Dalam panggung politik global misalnya, tatkala”kalimat sastra” di atas DITEMPATKAN dalam paradigma politik luar negeri Indonesia, niscaya akan meningkatkan nasionalisme bangsa, atau bahkan mampu memperkokoh ketahanan nasional. Foreign affair begin at home. Ya, politik luar negeri merupakan refleksi atas urusan-urusan internal sebuah negeri.

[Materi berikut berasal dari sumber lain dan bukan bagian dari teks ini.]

(* ===== verification/Program.v ===== *)
(** * A server on one session

    [Server::run] (src/server/server.cpp) as a whole program: one session over
    a base transport [T], whose closures are the server's handlers.  The
    session's outside world is the base transport together with the server;
    [single] discharges the interface [Sessions] with the operations of
    Session.v, and [application] closes the loop by making the session run the
    server's handlers. *)

From S2P Require Import Prelude Json Core Types Message Content Schema Protocol State Router Session SessionFacts.
From S2P Require Import Pagination Registry ToolRegistry PromptProvider ResourceProvider Logging Server.

(** A transport paired with something else. *)
#[export] Instance paired_transport {T A : Type} `{!Transport T} : Transport (T * A) := {|
  t_connect := zoom fst (fun t w => (t, w.2)) t_connect;
  t_disconnect := zoom fst (fun t w => (t, w.2)) t_disconnect;
  t_send m := zoom fst (fun t w => (t, w.2)) (t_send m);
  t_send_batch ms := zoom fst (fun t w => (t, w.2)) (t_send_batch ms);
|}.

Section program.
Context {T HT HR HP K V C : Type} `{!Transport T} `{!JsonText}.
#[local] Abbreviation server := (Server HT HR HP K unit).
#[local] Abbreviation world := (Session (T * server) ServerHandler V C).

(** What the application's functions do to the world. *)
Context (tool_fn : HT -> json -> st world CallToolResult).
Context (read_fn : HR -> string -> st world (Result ReadResourceResult)).
Context (prompt_fn : HP -> json -> st world (Result GetPromptResult)).
Context (complete_fn : K -> string -> st world CompleteResult).
Context (notification_fn : V -> option json -> st world unit).
Context (response_fn : C -> Result json -> st world unit).
Context (progress_fn : C -> ProgressNotification -> st world unit).
Context (close_fn : C -> st world unit).
Context (error_fn : C -> Error -> st world unit).

Definition put_server (srv : server) (w : world) : world := set_transport ((transport w).1, srv) w.

#[local] Instance single : Sessions HT HR HP K unit world := {|
  server_of w := (transport w).2;
  set_server := put_server;
  session_state _ w := state w;
  session_notify _ method params := send_notification method params;
  install_on _ w := set_router (install (session_router w)) w;
  create_session o := modify (fun w => make_session (ServerSession o) (transport w));
  connect_session _ := Session.connect;
  destroy_session _ := Session.destroy;
  invoke_tool := tool_fn;
  invoke_read := read_fn;
  invoke_prompt := prompt_fn;
  invoke_complete := complete_fn;
|}.

#[local] Instance application : Application (T * server) ServerHandler V C := {|
  app_request h params := serve h params;
  app_notification := notification_fn;
  app_response := response_fn;
  app_progress := progress_fn;
  app_close := close_fn;
  app_error := error_fn;
|}.

#[local] Instance single_laws : SessionsLaws (W := world).
Proof.
  split. intros sid method params w sid'. cbn [session_notify session_state single].
  unfold send_notification, send_message, emit. rewrite (st_bind_val _ _ _ (log (Sent _) w) tt) by done.
  unfold on_transport, zoom. by destruct (t_send _ _).
Qed.

(** What the server's handler does, an exception being an error. *)
Definition run_handler (h : ServerHandler) (params : option json) : st world (Result json) :=
  catch (serve h params) (fun x => mret (Err (error_of x))).

(** ** The handler table *)

Lemma find_set_request_handler {R N L} (r : Router R N L) k k' h :
  is_wildcard k' = false ->
  find_request_handler k (set_request_handler k' h r) =
    if bool_decide (k = k') then Some h else find_request_handler k r.
Proof.
  intros Hw. unfold find_request_handler, set_request_handler. rewrite Hw. simpl. case_bool_decide as E.
  - subst. by rewrite lookup_insert_eq.
  - by rewrite lookup_insert_ne.
Qed.

Lemma install_lookup {N L} (r : Router (request_closure ServerHandler) N L) method h :
  (method, h) ∈ handler_table -> find_request_handler method (install r) = Some (RUser h).
Proof.
  intros Hin. unfold install. cbn [foldl handler_table fst snd].
  rewrite !find_set_request_handler by reflexivity.
  unfold handler_table in Hin.
  repeat (apply elem_of_cons in Hin as [[= -> ->]|Hin]; [reflexivity|]). by apply not_elem_of_nil in Hin.
Qed.

(** ** Requests reach the server's handlers *)

Definition accepted (o : ServerOptions) (method : string) : Prop :=
  forall prefix b, (prefix, b) ∈ server_gates o -> starts_with prefix method = true -> b = true.

Lemma handle_request_serve now o r id method h params (w : world) :
  kind w = ServerSession o -> state w = Operating -> accepted o method ->
  method <> kInitialize -> method <> kPing ->
  session_router w = install r -> (method, h) ∈ handler_table ->
  handle_message now (MRequest (mkRequest id method params)) w =
    (result ← run_handler h params; send_message (MResponse (response_of id result))) w.
Proof.
  intros Hk Hs Hg Hi Hp Hr Hh. unfold handle_message. cbn [req_method req_id].
  rewrite (proj2 (String.eqb_neq _ _) Hi). rewrite (st_bind_val _ _ _ w tt) by done.
  assert (check_incoming_request (kind w) (state w) method = None) as Hcheck.
  { rewrite Hk, Hs. simpl. rewrite (proj2 (String.eqb_neq _ _) Hi), (proj2 (String.eqb_neq _ _) Hp). simpl.
    pose proof (gate_spec (server_gates o) method) as Hspec. destruct (gate _ method) as [e|]; [|done].
    destruct Hspec as (_ & prefix & Hin & Hpre). by specialize (Hg prefix false Hin Hpre). }
  rewrite (st_bind_val _ _ _ w None) by (unfold gets; by rewrite Hcheck).
  unfold dispatch. cbn [req_method req_params req_id]. unfold gets.
  run. cbn [Router.router owner]. rewrite Hr, (install_lookup r method h Hh).
  cbn [call_request owner run_request app_request application].
  unfold run_handler, catch. run. destruct (serve h params w) as [w' [x|x|]]; reflexivity.
Qed.

Lemma serve_tools_call name arguments tool h (w : world) :
  NoDup (entry_names (tools (srv_tools (server_of w)))) ->
  (tool, h) ∈ tools (srv_tools (server_of w)) -> tool_name tool = name ->
  conforms arguments (input_schema tool) ->
  serve HToolsCall (Some (JObject [("arguments", arguments); ("name", JString name)])) w =
  let '(w', result) := tool_fn h arguments w in
  (w', match result with
       | Val x => Val (Ok (CallToolResult_to_json x))
       | Throw x => Val (Ok (CallToolResult_to_json (failed (what x))))
       | Undefined => Undefined
       end).
Proof.
  intros Hnd Hin Hname Hc.
  unfold serve, try. run. cbn [require_string mbind option_bind jfind obj_find String.eqb Ascii.eqb Bool.eqb arguments_of default].
  unfold call_tool.
  assert (find_if (named name) (tools (srv_tools (server_of w))) = Some (tool, h)) as -> by by apply find_named.
  unfold validate_schema, Datatypes.id. run. apply (validate_at_conforms _ _ EmptyString) in Hc. rewrite Hc.
  cbn [invoke_tool single]. by destruct (tool_fn h arguments w) as [w' [x|x|]].
Qed.

(** End to end: once the handshake is over, a tools/call request for a
    registered tool with conforming arguments runs that tool's function on
    those arguments, and the session sends one response with the id of the
    request and the result; an exception of the function becomes a result
    marked as an error. *)
Theorem tools_call_end_to_end now o r id name arguments tool h (w : world) :
  kind w = ServerSession o -> state w = Operating -> accepted o kToolsCall ->
  session_router w = install r ->
  NoDup (entry_names (tools (srv_tools (server_of w)))) ->
  (tool, h) ∈ tools (srv_tools (server_of w)) -> tool_name tool = name ->
  conforms arguments (input_schema tool) ->
  handle_message now
    (MRequest (mkRequest id kToolsCall (Some (JObject [("arguments", arguments); ("name", JString name)])))) w =
  let '(w', result) := tool_fn h arguments w in
  let answer x := send_message (MResponse (mkResponse (Some id) (Some (CallToolResult_to_json x)) None)) w' in
  match result with
  | Val x => answer x
  | Throw x => answer (failed (what x))
  | Undefined => (w', Undefined)
  end.
Proof.
  intros Hk Hs Hg Hr Hnd Hin Hname Hc.
  rewrite (handle_request_serve now o r id kToolsCall HToolsCall); try done.
  2:{ right. left. }
  unfold run_handler. run. rewrite (serve_tools_call name arguments tool h w Hnd Hin Hname Hc).
  by destruct (tool_fn h arguments w) as [w' [x|x|]].
Qed.
End program.

(** ** A concrete program

    A server with one tool, over a wire that records what is sent. *)
Module Sample.
Definition server : Type := Server nat nat nat nat unit.
Definition world : Type := Session (Demo.wire * server) ServerHandler nat nat.

Definition echo : Tool := mkTool "echo" None None None object_schema None None None.

Definition initial_server : server :=
  let s := make_server "sample" "1.0" in with_tools (register_tool echo (Some 1) (srv_tools s)).1.1 s.

Definition tool_fn (h : nat) (arguments : json) : st world CallToolResult :=
  mret (mkCallToolResult [text_content "done"] false).

Definition start : world :=
  make_session (ServerSession (server_options initial_server)) ([], initial_server).

(** An operating session with the handlers installed. *)
Definition operating : world := set_state Operating (set_router (install (session_router start)) start).
End Sample.

#[local] Existing Instance BitText.text.

Lemma tools_call_end_to_end_witness :
  let w := Sample.operating in
  let app := application Sample.tool_fn (fun _ _ => lift Undefined) (fun _ _ => lift Undefined)
               (fun _ _ => lift Undefined) (fun _ _ => skip) (fun _ _ => skip) (fun _ _ => skip) (fun _ => skip)
               (fun _ _ => skip) in
  (handle_message (Application0 := app) 0
     (MRequest (mkRequest (IdInt 9) kToolsCall
                  (Some (JObject [("arguments", JObject []); ("name", JString "echo")])))) w).1 =
  (send_message (T := Demo.wire * Sample.server)
     (MResponse (mkResponse (Some (IdInt 9))
                   (Some (CallToolResult_to_json (mkCallToolResult [text_content "done"] false))) None)) w).1.
Proof.
  intros w app. refine (f_equal fst _).
  refine (eq_trans (tools_call_end_to_end Sample.tool_fn _ _ _ _ _ _ _ _ 0 (server_options Sample.initial_server)
            (session_router Sample.start) (IdInt 9) "echo" (JObject []) Sample.echo 1 w
            eq_refl eq_refl _ eq_refl _ _ eq_refl _) eq_refl).
  - intros prefix b Hin Hpre.
    repeat (apply elem_of_cons in Hin as [[= -> ->]|Hin]; [try reflexivity; discriminate|]).
    by apply not_elem_of_nil in Hin.
  - apply NoDup_singleton.
  - apply list_elem_of_singleton. reflexivity.
  - apply (validate_at_conforms _ _ EmptyString). vm_compute. reflexivity.
Defined.

Lemma broadcast_spec_witness :
  let single := single Sample.tool_fn (fun _ _ => lift Undefined) (fun _ _ => lift Undefined)
                  (fun _ _ => lift Undefined) in
  let attached := put_server (with_sessions [tt] Sample.initial_server) Sample.operating in
  send_notification_if_operating (Sessions0 := single) "notifications/tools/list_changed" None attached =
  send_notification "notifications/tools/list_changed" None attached.
Proof.
  intros single attached.
  exact (@broadcast_spec nat nat nat nat unit _ single
           (single_laws Sample.tool_fn (fun _ _ => lift Undefined) (fun _ _ => lift Undefined)
              (fun _ _ => lift Undefined)) "notifications/tools/list_changed" None attached).
Defined.

Lemma capabilities_gate_witness :
  check_incoming_request (ServerSession (server_options Sample.initial_server)) Operating kToolsCall = None.
Proof.
  apply (proj1 (capabilities_gate Sample.initial_server kToolsCall ltac:(discriminate) ltac:(discriminate)) eq_refl).
  apply Nat.lt_0_1.
Defined.
Fixpoint tool_loop (turns : nat) (p : CreateMessageParams) : st W (Result CreateMessageResult) :=
  match turns with
  | O => mret (Err (error InternalError "sampling tool-use loop exceeded max turns"))
  | S turns' =>
      response ← request (CreateMessageParams_to_json p);
      match response with
      | Err e => mret (Err e)
      | Ok j =>
          result ← lift (CreateMessageResult_from_json j);
          match result with
          | Err e => mret (Err e)
          | Ok r =>
              match tool_uses (cmr_content r) with
              | [] => mret (Ok r)
              | uses =>
                  p ← push_results uses (add_messages (mkSamplingMessage Assistant <$> cmr_content r) p);
                  tool_loop turns' p
              end
          end
      end
  end.

(** [max_turns] is an [int]. *)
Definition run_sampling_tool_loop (max_turns : Z) (p : CreateMessageParams) : st W (Result CreateMessageResult) :=
  tool_loop (Z.to_nat max_turns) p.
End tool_loop.

(** ** What the loop does to the outside

    The same loop over a world that also records what it asks and executes. *)

Inductive loop_event :=
| Asked (params : json) (answer : Result json)
| Executed (use : ToolUse) (result : ToolResult).
(* ===== verification/Roots.v ===== *)
(** * Roots

    include/mcp/client/roots_provider.hpp and src/client/roots_provider.cpp: the
    file:// roots a client shows to its server. *)

From S2P Require Import Prelude Json Core Registry.

Record Root := mkRoot { root_uri : string; root_name : option string }.

Definition Root_to_json (r : Root) : json :=
  JObject (set_optional JString "name" (root_name r) (make_object [("uri", JString (root_uri r))])).
Definition Root_from_json (j : json) : outcome Root :=
  uri_v ← at_key "uri" j;
  uri ← get_string uri_v;
  name ← get_optional get_string j "name";
  Val (mkRoot uri name).

Definition file_uri (uri : string) : bool := String.prefix "file://" uri.
Definition root_is (uri : string) (r : Root) : bool := String.eqb (root_uri r) uri.

Section provider.
(** The name of the changed callback. *)
Context {C : Type}.

Record RootsProvider := mkRootsProvider { provider_roots : list Root; roots_changed_callback : option C }.

Definition empty_roots : RootsProvider := mkRootsProvider [] None.

(** Each change returns the callback to invoke once the lock is released. *)
Definition add_root (root : Root) (p : RootsProvider) : RootsProvider * Result unit * option C :=
  if negb (file_uri (root_uri root)) then
    (p, Err (error InvalidUri ("root URI must use the file:// scheme: " +:+ root_uri root)), None)
  else if existsb (root_is (root_uri root)) (provider_roots p) then
    (p, Err (error InvalidParams ("root already registered: " +:+ root_uri root)), None)
  else
    (mkRootsProvider (provider_roots p ++ [root]) (roots_changed_callback p), Ok tt, roots_changed_callback p).

Definition remove_root (uri : string) (p : RootsProvider) : RootsProvider * bool * option C :=
  match find_if (root_is uri) (provider_roots p) with
  | None => (p, false, None)
  | Some _ =>
      (mkRootsProvider (erase_first (root_is uri) (provider_roots p)) (roots_changed_callback p), true,
       roots_changed_callback p)
  end.

Definition list_roots (p : RootsProvider) : list Root := provider_roots p.
Definition roots_size (p : RootsProvider) : nat := length (provider_roots p).
Definition set_roots_changed_callback (c : option C) (p : RootsProvider) : RootsProvider :=
  mkRootsProvider (provider_roots p) c.

(** ** The roots are file URIs, each at most once *)

Definition wf_roots (p : RootsProvider) : Prop :=
  NoDup (root_uri <$> provider_roots p) /\ Forall (fun r => file_uri (root_uri r) = true) (provider_roots p).

Lemma existsb_root uri (l : list Root) : existsb (root_is uri) l = true <-> uri ∈ root_uri <$> l.
Proof.
  rewrite existsb_exists, list_elem_of_fmap. unfold root_is. split.
  - intros (x & Hx & He%String.eqb_eq). exists x. split; [done|]. by apply list_elem_of_In.
  - intros (x & -> & Hx). exists x. split; [by apply list_elem_of_In|]. apply String.eqb_refl.
Qed.

Lemma find_root uri (l : list Root) : is_Some (find_if (root_is uri) l) <-> uri ∈ root_uri <$> l.
Proof.
  rewrite list_elem_of_fmap. split.
  - intros [r [Hr Hu%String.eqb_eq]%find_if_Some]. by exists r.
  - intros (r & -> & Hr). apply not_eq_None_Some. rewrite find_if_None. intros Hn. specialize (Hn r Hr).
    unfold root_is in Hn. by rewrite String.eqb_refl in Hn.
Qed.

Lemma add_root_wf root p : wf_roots p -> wf_roots (add_root root p).1.1.
Proof.
  intros [Hn Hf]. unfold add_root. destruct (file_uri (root_uri root)) eqn:Eu; [|done]. simpl.
  destruct (existsb _ _) eqn:Ee; [done|]. split; simpl.
  - rewrite fmap_app. apply NoDup_app. split; [done|]. split; [|apply NoDup_singleton].
    intros x Hx ->%list_elem_of_singleton. apply existsb_root in Hx. congruence.
  - apply Forall_app. split; [done|]. by apply Forall_singleton.
Qed.

Lemma remove_root_wf uri p : wf_roots p -> wf_roots (remove_root uri p).1.1.
Proof.
  intros [Hn Hf]. unfold remove_root. destruct (find_if _ _); [|done]. split; simpl.
  - by apply erase_first_NoDup.
  - rewrite Forall_forall in *. intros r' Hr. apply Hf. eapply elem_of_sublist; [exact Hr|]. apply erase_first_sublist.
Qed.

Lemma erase_root_filter uri (l : list Root) :
  NoDup (root_uri <$> l) -> erase_first (root_is uri) l = filter (fun r => root_uri r <> uri) l.
Proof.
  induction l as [|r l IH]; [done|]. rewrite fmap_cons. intros [Hr Hl]%NoDup_cons. simpl. unfold root_is at 1.
  rewrite filter_cons. destruct (String.eqb_spec (root_uri r) uri) as [E|E].
  - rewrite decide_False by auto. assert (forall r', r' ∈ l -> root_uri r' <> uri) as Hne.
    { intros r' Hr' E'. apply Hr. apply list_elem_of_fmap. exists r'. by rewrite E, E'. }
    clear -Hne. induction l as [|r' l IH]; [done|]. rewrite filter_cons, decide_True by (apply Hne; left).
    f_equal. apply IH. intros x Hx. apply Hne. by right.
  - rewrite decide_True by done. f_equal. by apply IH.
Qed.

(** A change of the roots by the application. *)
Inductive roots_change := AddRoot (r : Root) | RemoveRoot (uri : string) | SetRootsCallback (c : option C).
Definition apply_roots_change (p : RootsProvider) (x : roots_change) : RootsProvider :=
  match x with
  | AddRoot r => (add_root r p).1.1
  | RemoveRoot uri => (remove_root uri p).1.1
  | SetRootsCallback c => set_roots_changed_callback c p
  end.

Lemma roots_change_wf xs p : wf_roots p -> wf_roots (foldl apply_roots_change p xs).
Proof.
  revert p. induction xs as [|x xs IH]; intros p Hp; [done|]. apply IH.
  destruct x; [by apply add_root_wf|by apply remove_root_wf|done].
Qed.

Lemma empty_roots_wf : wf_roots empty_roots.
Proof. split; constructor. Qed.
End provider.
Arguments RootsProvider : clear implicits.

(** After any changes the roots are file:// URIs, each registered once; a
    change is reported exactly when it happens, and removing a root removes
    exactly the root of that URI. *)
Theorem roots_spec {C : Type} (xs : list (roots_change (C := C))) root uri :
  let p := foldl apply_roots_change empty_roots xs in
  wf_roots p /\
  (let '(p', result, notify) := add_root root p in
   (result = Ok tt <-> file_uri (root_uri root) = true /\ (root_uri root ∉ root_uri <$> list_roots p)) /\
   (result = Ok tt -> list_roots p' = list_roots p ++ [root] /\ notify = roots_changed_callback p) /\
   (result <> Ok tt -> p' = p /\ notify = None)) /\
  (let '(p', removed, notify) := remove_root uri p in
   list_roots p' = filter (fun r => root_uri r <> uri) (list_roots p) /\
   (removed = true <-> uri ∈ root_uri <$> list_roots p) /\
   notify = if (removed : bool) then roots_changed_callback p else None).
Proof.
  intros p. assert (wf_roots p) as Hp by apply roots_change_wf, empty_roots_wf. clearbody p.
  split; [done|]. split.
  - unfold add_root. destruct (file_uri (root_uri root)) eqn:Eu; simpl; [|naive_solver].
    pose proof (existsb_root (root_uri root) (provider_roots p)) as He.
    destruct (existsb _ _) eqn:Ee; naive_solver.
  - unfold list_roots. rewrite <- erase_root_filter by apply Hp. unfold remove_root.
    pose proof (find_root uri (provider_roots p)) as Hf.
    destruct (find_if (root_is uri) (provider_roots p)) as [r|] eqn:E; simpl.
    + split; [done|]. split; [|done]. split; [|done]. intros _. apply Hf. by eexists.
    + split; [by rewrite erase_first_none|]. split; [|done]. split; [done|]. intros [? ?]%Hf. done.
Qed.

Negeri-negeri lain pun bakal berpikir ribuan kali jika hendak mencoba mengusik kedaulatan republik ini, karena “baju” segenap rakyat, ageman para elit politik dan pejabat negaranya ialah “cinta tanah air” (nasionalis). Bukan sebaliknya. Maka sungguh sangat  memprihatinkan, ketika salah satu elit pengambil kebijakan di negeri ini justru menyuruh mengantongi dulu nasionalisme di tengah arus globalisasi. Ibarat seorang bapak yang disuruh menanggalkan ‘cinta’-nya kepada anak, istri dan keluarga. Mungkinkah?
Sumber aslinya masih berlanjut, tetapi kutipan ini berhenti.